Dido would have liked to take Fred along to the meeting with Malise, but he was not at all keen.
“Walk over the rail bridge? But it’s so high! I hate heights! And there are Hobyahs on the other side. They’ll chew us to bits!”
“Malise said she can scare them off.”
Dido hoped that this was true, though in a way, she was curious to see the Hobyahs.
But Fred was unshakeably opposed to crossing the high railway bridge.
“I hate high places. I have horrible nightmares of being snatched up and carried through the air—high, high up—and the awful fear of being dropped …”
“Maybe you were dropped by somebody when you were a baby,” said Dido. “Like Mr. Firebrace, the jester. He fell off a mountain and it gave him second sight. Well, if you won’t come, you won’t—I must say, I don’t wholly blame you. But I’m a bit worried about leaving you here all on your ownsome. Don’t answer the door if anyone comes.”
“I can’t. The house is all locked up.”
“That’s true. Well, make yourself snug in the greenhouse.”
They left him well wrapped up in a bit of sacking and went off up the steep hill with anxious hearts.
NINE
The troop train had backed away from Clatteringshaws station and was now out of sight. The men of the English Ninth Army were squatting on the heathery ground in a circle round Simon, waiting for him to address them.
“Men of the Ninth Army,” he began. “By the way, what happened to the other eight?”
“It was back in owd King Jamie’s time,” someone told him. “When we was fighting against the Frogs in the year thirteen. All got wiped out.”
“Oh. I see. Well, listen. Men of England. What you have to do now is walk a distance of abou
t fifty miles to where the Wends have landed in Tentsmuir Forest. Does anybody here know the way, by any chance?”
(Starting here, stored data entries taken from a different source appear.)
(** The number of delegations on top of the stack that [next] removes
    because their role has been visited. *)
Fixpoint visited_run (rstack : list delegation) (visited : gset string) : nat :=
  match rstack with
  | [] => O
  | dlg :: rest =>
      if decide (Name (delegatee dlg) ∈ visited) then S (visited_run rest visited)
      else O
  end.

(** A call whose metadata was loaded and does not list the target. *)
Definition passed_over (tgt : string) (e : delegation * (error + Targets))
  : Prop :=
  exists targets,
    snd e = inr targets /\ targets_Targets targets !! tgt = None.

End Delegations.

(** ** The contract of the verifiers *)

Inductive VerifyError : Type :=
  | InsufficientSignatures
  | VersionMismatch
  | Expired
  | Unparsable.

(** Modelled from the spec: package [verify] ([DB.Unmarshal] and
    [DelegationsVerifier.Unmarshal]) is not part of the sources. The spec
    gives both verifiers one contract, [verify_and_decode(raw, role_name,
    expected_version)]: the signatures over [raw] must meet the threshold
    of the role; after that [raw] is decoded, the decoded version must be
    the expected one ([VersionMismatch] otherwise) and the declared expiry
    must not have passed ([Expired] otherwise). [signatures_ok] is the
    signature check of the verifier at hand, [decode] the parser and [now]
    the clock. *)
Definition verify_and_decode
    (signatures_ok : RawMessage -> string -> bool)
    (decode : RawMessage -> option Targets) (now : Z)
    (raw : RawMessage) (role_name : string) (expected_version : Z)
  : VerifyError + Targets :=
  if signatures_ok raw role_name then
    match decode raw with
    | None => inl Unparsable
    | Some decoded =>
        if decide (targets_Version decoded = expected_version) then
          if (targets_Expires decoded <? now)%Z then inl Expired else inr decoded
        else inl VersionMismatch
    end
  else inl InsufficientSignatures.

(** ** The contract of the fetch *)

(** Modelled from the spec: [Client.localMetaFromSnapshot] and
    [Client.downloadMetaFromSnapshot] are not part of the sources. The
    spec has the loader read the bytes of a role from the local cache, or
    download them, and accept them only when they agree with what the
    snapshot declares for the file, a download that does not agree being a
    failure of the download; the comments of [loadDelegatedTargets] on
    these two calls (5.6.2, 5.6.4) name the snapshot hash and the snapshot
    version as what is checked. [digest_ok] is the check of the length and
    of the hashes, [decode] the parser. *)
Definition agrees_with_snapshot
    (digest_ok : RawMessage -> SnapshotFileMeta -> bool)
    (decode : RawMessage -> option Targets)
    (raw : RawMessage) (fileMeta : SnapshotFileMeta) : bool :=
  digest_ok raw fileMeta &&
  match decode raw with
  | Some decoded =>
      bool_decide (targets_Version decoded = sfm_Version fileMeta)
  | None => false
  end.

(** The local copy, and whether it can stand for the file. *)
Definition local_copy (agrees : RawMessage -> SnapshotFileMeta -> bool)
    (stored : option RawMessage) (fileMeta : SnapshotFileMeta)
  : RawMessage * bool :=
  match stored with
  | Some b => (b, agrees b fileMeta)
  | None => ([], false)
  end.

(** The download of what the remote store serves under the name. *)
Definition downloaded {E : Type}
    (agrees : RawMessage -> SnapshotFileMeta -> bool) (not_found integrity : E)
    (served : option RawMessage) (fileMeta : SnapshotFileMeta)
  : E + RawMessage :=
  match served with
  | None => inl not_found
  | Some b => if agrees b fileMeta then inr b else inl integrity
  end.

(** ** A small repository to run the client on

    The collaborators are instantiated with finite tables: a document is
    found by its bytes, its signatures are the list of the key ids that
    signed it, a path pattern matches the path it spells, and both stores
    are maps from file names to bytes. *)
Module Demo.

Inductive DemoError : Type :=
  | VerifyErr (e : VerifyError)
  | MalformedPattern
  | NotFound
  | IntegrityError.

Record Doc : Type := mkDoc {
  doc_signers : list string;
  doc_body : Targets;
}.

Record World : Type := mkWorld {
  w_docs : list (string * Doc);
  w_snapshot : Snapshot;
  w_now : Z;
}.

#[export] Instance demo_types : Types := {|
  DelegationsVerifier := list DelegatedRole;
  DelegationsVerifier_zero := [];
  DB := list string;
  LocalStore := gmap string RawMessage;
  RemoteStore := gmap string RawMessage;
  ExtError := DemoError;
|}.

Fixpoint assoc {A : Type} (k : string) (l : list (string * A)) : option A :=
  match l with
  | [] => None
  | (k', a) :: l' => if String.eqb k k' then Some a else assoc k l'
  end.

Definition find_doc (w : World) (raw : RawMessage) : option Doc :=
  assoc (String.string_of_list_byte raw) (w_docs w).

Definition decode (w : World) (raw : RawMessage) : option Targets :=
  doc_body <$> find_doc w raw.

Definition count_signers (keyids signers : list string) : Z :=
  Z.of_nat (length (List.filter (fun k => existsb (String.eqb k) signers) keyids)).

(** Signatures under the keys a delegator declares for [role]. *)
Definition delegated_ok (w : World) (v : list DelegatedRole) (raw : RawMessage)
    (role : string) : bool :=
  match find_doc w raw with
  | None => false
  | Some doc =>
      existsb (fun r => String.eqb (Name r) role
                        && (Threshold r <=? count_signers (KeyIDs r) (doc_signers doc))%Z)
              v
  end.

(** Signatures under the keys of the root of trust. *)
Definition root_ok (w : World) (rootkeys : list string) (raw : RawMessage)
    (role : string) : bool :=
  match find_doc w raw with
  | None => false
  | Some doc => (1 <=? count_signers rootkeys (doc_signers doc))%Z
  end.

Definition matches (r : DelegatedRole) (file : string) : DemoError + bool :=
  match Paths r, PathHashPrefixes r with
  | [], [] => inr true
  | ps, [] => inr (existsb (String.eqb file) ps)
  | [], _ :: _ => inr false
  | _ :: _, _ :: _ => inl MalformedPattern
  end.

Definition has_length (b : RawMessage) (m : SnapshotFileMeta) : bool :=
  (Z.of_nat (length b) =? sfm_Length m)%Z.

(** The digest of the small repository is the bytes themselves. *)
Definition digest_ok (b : RawMessage) (m : SnapshotFileMeta) : bool :=
  has_length b m &&
  forallb (fun h => String.eqb (String.string_of_list_byte (snd h))
                      (String.string_of_list_byte b))
          (sfm_Hashes m).
Definition ring_simple (ring : list Coord) : bool :=
  let es := edges (dedup ring) in
  let n := List.length es in
  Nat.leb 3 n && edges_ok n (combine (seq 0 n) es).

Definition is_valid (poly : Polygon) : bool :=
  Nat.leb 3 (List.length (distinct (exterior poly)))
  && negb (Qeq_bool (area2 (exterior poly)) 0)
  && ring_simple (exterior poly).

End Exact.

#[export] Instance ExactKernel : GeometryKernel := {
  is_valid := Exact.is_valid;
  intersection := Exact.intersection
}.

(** A projector for polygons given in planar metres: every frame is the
    plane itself. *)
Definition PlanarProjector : Projector := {|
  from_crs := fun _ _ c => c
|}.

(** The square of the scenario, and some other polygons. *)
Definition square : list Coord := [(0, 0); (0, 100); (100, 100); (100, 0)].

(** A U: two towers on a base; rows above y = 30 have two parts. *)
Definition you : list Coord :=
  [(0, 0); (90, 0); (90, 60); (60, 60); (60, 30); (30, 30); (30, 60); (0, 60)].

(** A triangle standing on its apex: the lowest row is a single point. *)
Definition wedge : list Coord := [(50, 0); (100, 100); (0, 100)].

(** A bar with two teeth below it, of different depths: the row y = 10
    crosses the first tooth and touches the tip of the second. *)
Definition teeth : list Coord :=
  [(0, 20); (10, 20); (20, 0); (30, 20); (60, 20); (70, 10); (80, 20);
   (100, 20); (100, 40); (0, 40)].

Definition square_polygon : Polygon := mkPolygon (close_ring square).
Definition you_polygon : Polygon := mkPolygon (close_ring you).
Definition wedge_polygon : Polygon := mkPolygon (close_ring wedge).
Definition teeth_polygon : Polygon := mkPolygon (close_ring teeth).

Definition run (coords : list Coord) (spacing waypoint_interval altitude : Q)
    : outcome (list Waypoint) :=
  @generate_sweep_waypoints ExactKernel PlanarProjector 100 coords
    spacing waypoint_interval altitude.

(* ------------------------------------------------------------------ *)
(** ** Vocabulary of the properties *)

(** [coords] make the polygon [poly], and the planner accepts it. *)
Definition valid_input {K : GeometryKernel} (coords : list Coord)
    (poly : Polygon) : Prop :=
  Polygon_new coords = Ok poly /\ is_valid poly = true /\ is_empty poly = false.

(** Fewer than three distinct vertices, or no enclosed area. *)
Definition degenerate (coords : list Coord) : Prop :=
  (List.length (distinct coords) < 3)%nat \/ area2 (close_ring coords) == 0.

(** A kernel finds no degenerate polygon valid. *)
Definition rejects_degenerate (K : GeometryKernel) : Prop :=
  forall p, is_valid p = true ->
    (3 <= List.length (distinct (exterior p)))%nat /\ ~ area2 (exterior p) == 0.

(** Every line string that is part of a geometry. *)
Definition linear_parts (g : Geometry) : list LineString :=
  match g with
  | GeomLineString l => [l]
  | GeomMultiLineString ls => ls
  | GeomCollection _ ls => ls
  | _ => []
  end.

(** The line strings of an intersection have two distinct ends: a line
    that meets the polygon in one place only gives a point. *)
Definition proper_lines (K : GeometryKernel) : Prop :=
  forall line poly l,
    In l (linear_parts (intersection line poly)) -> ~ ls_x0 l == ls_x1 l.

(** The intersection has no line string in it. *)
Definition only_points (g : Geometry) : Prop :=
  match g with
  | GeomEmpty | GeomPoint _ | GeomMultiPoint _ => True
  | _ => False
  end.

(** The scan line at height [y]. *)
Definition scan_line (minx maxx y : Q) : LineString := mkLineString y minx maxx.

(** [n] values from [y] on, [spacing] apart, as the loop adds them up. *)
Fixpoint scan_ys (n : nat) (y spacing : Q) : list Q :=
  match n with
  | O => []
  | S n' => y :: scan_ys n' (y + spacing) spacing
  end.

(** [floor((maxy - miny) / spacing) + 1], and none when [maxy < miny]. *)
Definition scan_count (miny maxy spacing : Q) : nat :=
  if Qle_bool miny maxy
  then Z.to_nat (Qfloor ((maxy - miny) / spacing) + 1)
  else O.

(** [max(floor(L / waypoint_interval) + 1, 2)]. *)
Definition num_points_of (L waypoint_interval : Q) : Z :=
  Z.max (Qfloor (L / waypoint_interval) + 1) 2.

(** The planar point number [i] of [n] on a line. *)
Definition planar_point (line : LineString) (n : Z) (i : Z) : Coord :=
  interpolate line (inject_Z i / inject_Z (n - 1) * length line).

(** The waypoints of a line, from its start to its end. *)
Definition waypoints_on (project_to_latlon : Coord -> Coord)
    (waypoint_interval altitude : Q) (line : LineString) : list Waypoint :=
  let n := num_points_of (length line) waypoint_interval in
  map (fun i => (project_to_latlon (planar_point line n i), altitude))
      (range n).

(** The scan lines of a polygon, lowest first, and what the scan loop
    collects along them. *)
Definition scan_lines_of {P : Projector} (poly_lonlat : Polygon) (spacing : Q)
    : list LineString :=
  let '(minx, miny, maxx, maxy) := bounds (project_polygon poly_lonlat) in
  map (scan_line minx maxx)
      (scan_ys (scan_count miny maxy spacing) miny spacing).
(** X21: the commit.  For a job on [transform_usage_metrics], when the
    output path names a file that does not exist, its directory can be
    made, the temp path is not a directory, the input file is not the
    temp file and every line of the input decodes and transforms, the
    worker returns with the transformed records at the output path and no
    file at the temp path, a stale temp file of an earlier run included;
    the directories of the output path exist, the notice of the start is
    the one line printed, and no other file has changed. *)
Theorem worker_commits_transformed_file
    (US_Pacific : Z -> Z) (self : Transformer) (input_file : string)
    (lines : list line) (w : world) :
  _transform self = transform_usage_metrics US_Pacific ->
  os_path_exists w (output_file_of self input_file) = false ->
  os_path_basename (output_file_of self input_file) <> "" ->
  snd (os_makedirs (os_path_dirname (output_file_of self input_file)) w)
  = Ok tt ->
  is_dir w (temp_file_of (output_file_of self input_file)) = false ->
  input_file <> temp_file_of (output_file_of self input_file) ->
  files w !! input_file = Some lines ->
  snd (transform_lines US_Pacific (select_fields self) (exclude_fields self)
         lines) = Ok tt ->
  _transform_file self input_file w
  = (mk_world
       (<[output_file_of self input_file :=
            fst (transform_lines US_Pacific (select_fields self)
                   (exclude_fields self) lines)]>
          (delete (temp_file_of (output_file_of self input_file)) (files w)))
       (dirs w
        ∪ list_to_set
            (path_prefixes "" (os_path_dirname (output_file_of self input_file))))
       (stdout w ++ [start_notice input_file])%list,
     Ok tt).
Proof.
  intros Hcall Hex Hbase Hmk Htemp Hne Hin Hok.
  set (output_file := output_file_of self input_file) in *.
  set (temp_file := temp_file_of output_file) in *.
  destruct (temp_file_parts output_file) as [Hdir Hbt]. fold temp_file in Hdir, Hbt.
  assert (Hout : is_dir w output_file = false).
  { unfold os_path_exists in Hex. by apply orb_false_elim in Hex as [_ ?]. }
  rewrite transform_file_run by done. fold output_file temp_file.
  unfold try_block, StateE.bind. rewrite Hcall, Hdir.
  unfold os_makedirs in *. cbn [files dirs stdout] in *.
  destruct (String.eqb (os_path_dirname output_file) "") eqn:Hnz; [done|].
  cbn [orb] in *.
  change (is_file (mk_world (files w) (dirs w)
                    (stdout w ++ [start_notice input_file])%list))
    with (is_file w).
  destruct (existsb (is_file w) _); [done|].
  set (needed := path_prefixes "" (os_path_dirname output_file)).
  set (w1 := mk_world (files w) (dirs w ∪ list_to_set needed) _).
  assert (Hparent : is_dir w1 (os_path_dirname output_file) = true).
  { unfold is_dir, w1. cbn [dirs]. apply bool_decide_eq_true.
    apply elem_of_union_r, elem_of_list_to_set, list_elem_of_In.
    apply (path_prefixes_In "" (os_path_dirname output_file)).
    rewrite append_nil_l. by apply String.eqb_neq. }
  assert (Hnot : forall p, is_dir w p = false -> ~ In p needed ->
                           is_dir w1 p = false).
  { intros p Hp Hn. unfold is_dir, w1 in *. cbn [dirs].
    apply bool_decide_eq_false. apply bool_decide_eq_false in Hp.
    rewrite elem_of_union, elem_of_list_to_set, list_elem_of_In. tauto. }
  assert (Htemp1 : is_dir w1 temp_file = false).
  { apply Hnot; [done|]. unfold needed. rewrite <- Hdir.
    apply not_in_parent_prefixes. rewrite Hbt.
    by rewrite append_cons. }
  assert (Hout1 : is_dir w1 output_file = false).
  { apply Hnot; [done|]. by apply not_in_parent_prefixes. }
  rewrite (transform_usage_metrics_run _ _ _ _ _ lines); try done.
  2: { rewrite Hdir, Hparent. by rewrite orb_true_r. }
  rewrite Hok. unfold os_rename. cbn [set_files files dirs stdout].
  rewrite lookup_insert_eq.
  change (is_dir (set_files _ w1) output_file) with (is_dir w1 output_file).
  rewrite Hout1. unfold set_files, w1. cbn [files dirs stdout].
  by rewrite delete_insert_eq.
Qed.
(** * joke-cli: joke generation and feedback aggregation

    A shallow embedding of the core of the [joke_cli] Python package
    ([models.py], [config.py], [prompts.py], [error_handler.py],
    [bedrock_client.py], [feedback_storage.py], [joke_service.py]), the
    properties of its specification that are settled on it, and further
    properties read off the code.

    Conventions.
    - A Python [str] is a [string] whose characters are the code points
      below 256; the text methods used by the package ([strip], [lower],
      [startswith], [endswith], [split], [join], slicing) are defined on it
      in [PyStr].
    - A Python [float] is a binary64 [float]; [/] on integers and
      [round(x, 2)] are defined in [PyFloat].
    - A function that can raise returns a [result]; a function that reads or
      changes state (the feedback file, the cached SDK client, the log of
      requests sent) takes the state and returns the new one. *)

From Stdlib Require Import Bool Arith NArith ZArith List Ascii String Lia.
From Stdlib Require Import Floats.PrimFloat Floats.FloatOps Floats.SpecFloat.
From Stdlib Require Import Uint63 DecimalString.
Import ListNotations.

Set Warnings "-inexact-float".

Local Open Scope string_scope.
Local Open Scope list_scope.
Local Open Scope nat_scope.

(* ================================================================== *)
(** * Python text *)
(* ================================================================== *)

Module PyStr.

(** The line feed, the separator of [split('\n')] and ['\n'.join]. *)
Definition nl : ascii := "010"%char.

(** [str.isspace] on one character: TAB..CR, FS..US, space, NEL, NBSP. *)
Definition is_space (c : ascii) : bool :=
  let n := nat_of_ascii c in
  ((9 <=? n) && (n <=? 13)) || ((28 <=? n) && (n <=? 32))
  || (n =? 133) || (n =? 160).

(** [str.lower] on one character: A..Z and the Latin-1 capitals. *)
Definition lower_char (c : ascii) : ascii :=
  let n := nat_of_ascii c in
  if ((65 <=? n) && (n <=? 90))
     || ((192 <=? n) && (n <=? 222) && negb (n =? 215))
  then ascii_of_nat (n + 32) else c.
(** * ascii-video: the frame-to-ASCII rasterizer and the export orchestrator

    A shallow embedding of the client page of the ascii-video application
    (the module that defines [computeGrid], [brightnessFor],
    [asciiFromVideo], [clampTime], [seekVideo], [ensureFfmpeg] and
    [handleExport]) together with the properties its specification states
    about them.

    Numbers.  A JavaScript [number] is modelled as an exact rational or one
    of the three special values [Infinity], [-Infinity] and [NaN].  The
    special values follow the IEEE rules the source relies on ([NaN]
    propagates through arithmetic and through [Math.max]/[Math.min],
    comparisons with [NaN] are false, a non-zero number divided by zero is
    infinite).  Rounding to binary64, overflow of finite values and the sign
    of zero are not represented: finite arithmetic is exact and zero is
    unsigned. *)

From Stdlib Require Import QArith Qcanon Qround ZArith Lia Lqa.
From Stdlib Require Import Strings.String Strings.Ascii Strings.Byte.
From Stdlib Require Import DecimalString.
From Stdlib Require DecimalPos.
From stdpp Require Import base list gmap sets strings.

#[local] Set Warnings "-clear-no-such-hyp".

Local Open Scope Z_scope.

(** ** JavaScript numbers *)

Module JsNum.

Inductive number : Type :=
| Num (q : Qc)
| PosInf
| NegInf
| NaN.

Definition ofQ (x : Q) : number := Num (Q2Qc x).
Definition ofZ (z : Z) : number := Num (Q2Qc (inject_Z z)).
Definition ofN (n : N) : number := ofZ (Z.of_N n).
Definition ofnat (n : nat) : number := ofZ (Z.of_nat n).

Definition Qc_leb (x y : Qc) : bool := Qle_bool x y.
Definition Qc_ltb (x y : Qc) : bool := negb (Qle_bool y x).
Definition Qc_eqb (x y : Qc) : bool := Qeq_bool x y.
Lemma stored_In (items : list X) (d : dict K V) (x : X) :
  NoDup (map key items) ->
  Forall2 (stored_by key body) items d ->
  In x items ->
  exists v w, dict_get eqb (key x) d = Some v /\ body x = (w, inr v).
Proof.
  intros Hnd HF Hx.
  assert (Hkeys := stored_keys items d HF).
  assert (exists v w, In (key x, v) d /\ body x = (w, inr v)) as (v & w & Hin & Hb).
  { clear Hnd Hkeys.
    induction HF as [| x0 kv items d [Hk [w Hb]] _ IH]; simpl in *; [tauto|].
    destruct Hx as [-> | Hx].
    - exists (snd kv), w. split; [| assumption]. left.
      rewrite <- Hk. destruct kv; reflexivity.
    - destruct (IH Hx) as (v & w' & Hin & Hb'). exists v, w'. auto. }
  exists v, w. split; [| assumption].
  apply In_dict_get; [rewrite Hkeys |]; assumption.
Qed.

Lemma for_in_returns (items : list X) :
  (forall x, In x items -> exists w v, body x = (w, inr v)) ->
  forall d, exists w d', for_in eqb key body items d = (w, inr d').
Proof.
  induction items as [| x items IH]; intros Hok d; simpl.
  - unfold retM. eauto.
  - destruct (Hok x (or_introl eq_refl)) as (w & v & Hb). rewrite Hb.
    destruct (IH (fun y Hy => Hok y (or_intror Hy)) (dict_set eqb (key x) v d))
      as (w' & d' & Hrest).
    unfold bindM. rewrite Hrest. eauto.
Qed.

End Loops.

Section MapM.
Context {A B : Type}.
Variable f : A -> M B.

Lemma mapM_inv (l : list A) :
  forall w bs, mapM f l = (w, inr bs) ->
               Forall2 (fun a b => exists w', f a = (w', inr b)) l bs.
Proof.
  induction l as [| a l IH]; intros w bs H; simpl in H.
  - inversion H; subst. constructor.
  - apply bindM_inr in H as (w1 & b & w2 & Hf & H & _).
    apply bindM_inr in H as (w3 & bs' & w4 & Hrest & H & _).
    inversion H; subst. constructor; eauto.
Qed.

Lemma mapM_length (l : list A) (w : list log_entry) (bs : list B) :
  mapM f l = (w, inr bs) -> List.length bs = List.length l.
Proof.
  intros H. apply mapM_inv in H. symmetry. eapply Forall2_length. eassumption.
Qed.

Lemma mapM_returns (l : list A) :
  (forall a, In a l -> exists w b, f a = (w, inr b)) ->
  exists w bs, mapM f l = (w, inr bs).
Proof.
  induction l as [| a l IH]; intros Hok; simpl.
  - unfold retM. eauto.
  - destruct (Hok a (or_introl eq_refl)) as (w & b & Hf). rewrite Hf.
    destruct (IH (fun y Hy => Hok y (or_intror Hy))) as (w' & bs & Hrest).
    unfold bindM at 1. rewrite Hrest. simpl. eauto.
Qed.

End MapM.

(* ===================================================================== *)
(** * [preprocess_data]                                                   *)
(* ===================================================================== *)

Section Preprocess.
Local Open Scope Z_scope.

Lemma range_In (a b e : Z) : In e (range a b) <-> a <= e < b.
Proof.
  unfold range. rewrite in_map_iff. split.
  - intros (k & <- & Hk). apply in_seq in Hk. lia.
  - intros H. exists (Z.to_nat (e - a)). split; [lia|].
    apply in_seq. lia.
Qed.

Lemma range_NoDup (a b : Z) : NoDup (range a b).
Proof.
  unfold range. apply Injective_map_NoDup; [| apply seq_NoDup].
  intros x y H. lia.
Qed.

Lemma complex_columns_length : List.length complex_columns = 57%nat.
Proof. reflexivity. Qed.

Lemma init_conditions_NoDup path nf ne :
  NoDup (map fst (trial_conditions (init path nf ne))).
Proof.
  simpl. repeat constructor; simpl; intuition discriminate.
Qed.

Lemma parse_returns_full (v : pyval) :
  exists w r, parse_complex_value v = (w, inr r).
Proof.
  unfold parse_complex_value.
  destruct (try_block v) as [v' [e | r]]; unfold retM, ret; eauto.
Qed.

Lemma row_complex_with_phase_length (r : row) w ps :
  row_complex_with_phase r = (w, inr ps) -> List.length ps = 57%nat.
Proof.
  intros H. apply mapM_length in H. rewrite H. apply complex_columns_length.
Qed.

Lemma row_complex_with_phase_returns (r : row) :
  has_columns r = true -> exists w ps, row_complex_with_phase r = (w, inr ps).
Proof.
  intros H. unfold has_columns in H. rewrite forallb_forall in H.
  apply mapM_returns. intros col Hcol. specialize (H col Hcol).
  unfold getitem, liftM. destruct (dict_get String.eqb col (cells r)); [| discriminate].
  destruct (parse_returns_full p) as (w & x & Hp).
  unfold bindM, ret. rewrite Hp. eauto.
Qed.

(** A missing column ends the row, and with it the call, by [KeyError]. *)
Lemma bucket_arrays_inv (rows : DataFrame) w arrs :
  bucket_arrays rows = (w, inr arrs) ->
  exists parsed,
    List.length parsed = List.length rows /\
    Forall (fun ps => List.length ps = 57%nat) parsed /\
    arrs = {| complex_values := np_array (map (map fst) parsed);
              phases := np_array (map (map (fun p => float_of_real (snd p))) parsed) |}.
Proof.
  unfold bucket_arrays. intros H.
  apply bindM_inr in H as (w1 & parsed & w2 & Hm & Hret & _).
  inversion Hret; subst. exists parsed. split; [| split; [| reflexivity]].
  - eapply mapM_length. eassumption.
  - apply mapM_inv in Hm. clear -Hm.
    induction Hm as [| r ps rows parsed [w' Hr] _ IH]; constructor; auto.
    eapply row_complex_with_phase_length. eassumption.
Qed.

Lemma bucket_arrays_returns (rows : DataFrame) :
  (forall r, In r rows -> has_columns r = true) ->
  exists w arrs, bucket_arrays rows = (w, inr arrs).
Proof.
  intros H. unfold bucket_arrays.
  destruct (mapM_returns row_complex_with_phase rows) as (w & parsed & Hm).
  - intros r Hr. apply row_complex_with_phase_returns. auto.
  - rewrite Hm. simpl. eauto.
Qed.

(** The phase array of a bucket: the empty one-dimensional array for no
    row, else one row of 57 phases per trial. *)
Lemma bucket_arrays_shape (rows : DataFrame) w arrs :
  bucket_arrays rows = (w, inr arrs) ->
  (rows = [] /\ phases arrs = Arr1 []) \/
  (rows <> [] /\ exists m, phases arrs = Arr2 57 m /\
                          List.length m = List.length rows /\
                          Forall (fun r => List.length r = 57%nat) m).
Proof.
  intros H. apply bucket_arrays_inv in H as (parsed & Hlen & Hw & ->).
  destruct rows as [| r rows]; destruct parsed as [| ps parsed];
    simpl in Hlen; try discriminate.
  - left. auto.
  - right. split; [discriminate|]. simpl phases.
    exists (map (map (fun p => float_of_real (snd p))) (ps :: parsed)).
    inversion Hw as [| ? ? Hps Hrest]; subst.
    split; [| split].
    + simpl. rewrite length_map, Hps. reflexivity.
    + simpl. rewrite length_map. lia.
    + rewrite Forall_map. revert Hw. apply Forall_impl.
      intros a Ha. rewrite length_map. exact Ha.
Qed.

Variable self : EEGPhaseAnalysis.
Hypothesis conditions_NoDup : NoDup (map fst (trial_conditions self)).
Variable data : DataFrame.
Dead silence was his answer to this.
“Oh. Well, it’s about due east of where we are now, so the rising sun will be a help presently. I hope you are all good walkers.”
More silence.
“Now. We don’t want our country inhabited by a lot of Wends, do we?”
“Dunno,” somebody said.
Ignoring this, Simon went on: “We don’t know how many Wends there are, but there are not very many of us, so we all have to be extra brave and tough. I’m not particularly brave myself, but I like to think that all of you are with me, backing me up, and that, perhaps, in a hundred years’ time, this day will be remembered by our grandchildren as the day when a not very large force of English beat off an attacking army of Wends who wanted to turn this island into a place where everybody spoke Wendish. Don’t you agree?”
“What’s Wendish like, then?” one of the men inquired.
Rodney Firebrace spoke up.
“Wendish is an awful language. It’s highly inflected—there are nine declensions of nouns—”
“What’s inflected?” somebody shouted.
“When words have different endings to express different grammatical relations. And Wendish has thirty different kinds of verbs. You have to decline them as well as conjugate them.”
“What’s verbs?”
“I hit. You run.”
“Who says we run? We ain’t a-going to run!”
“No way!”
“Hoo-ray for English verbs!”
“We don’t want no foreign verbs!”
“Are you all with me, then?” called Simon.
“Sure we are!”
“Let’s go!”
“We’ll show those Wends the way back to Wendland!”
“Let ’em wend their way!”
The men jumped up and started bustling about, picking up their arbalests and repacking their hard-boiled eggs. In ten minutes the whole mass of them had drifted off down an eastward-facing valley (Rodney Firebrace had prudently brought a compass) and were out of sight of the station. Simon and Rodney walked alongside the lengthy, straggling column, talking to the men, telling them jokes and stories to keep their spirits up, and encouraging them to sing marching songs.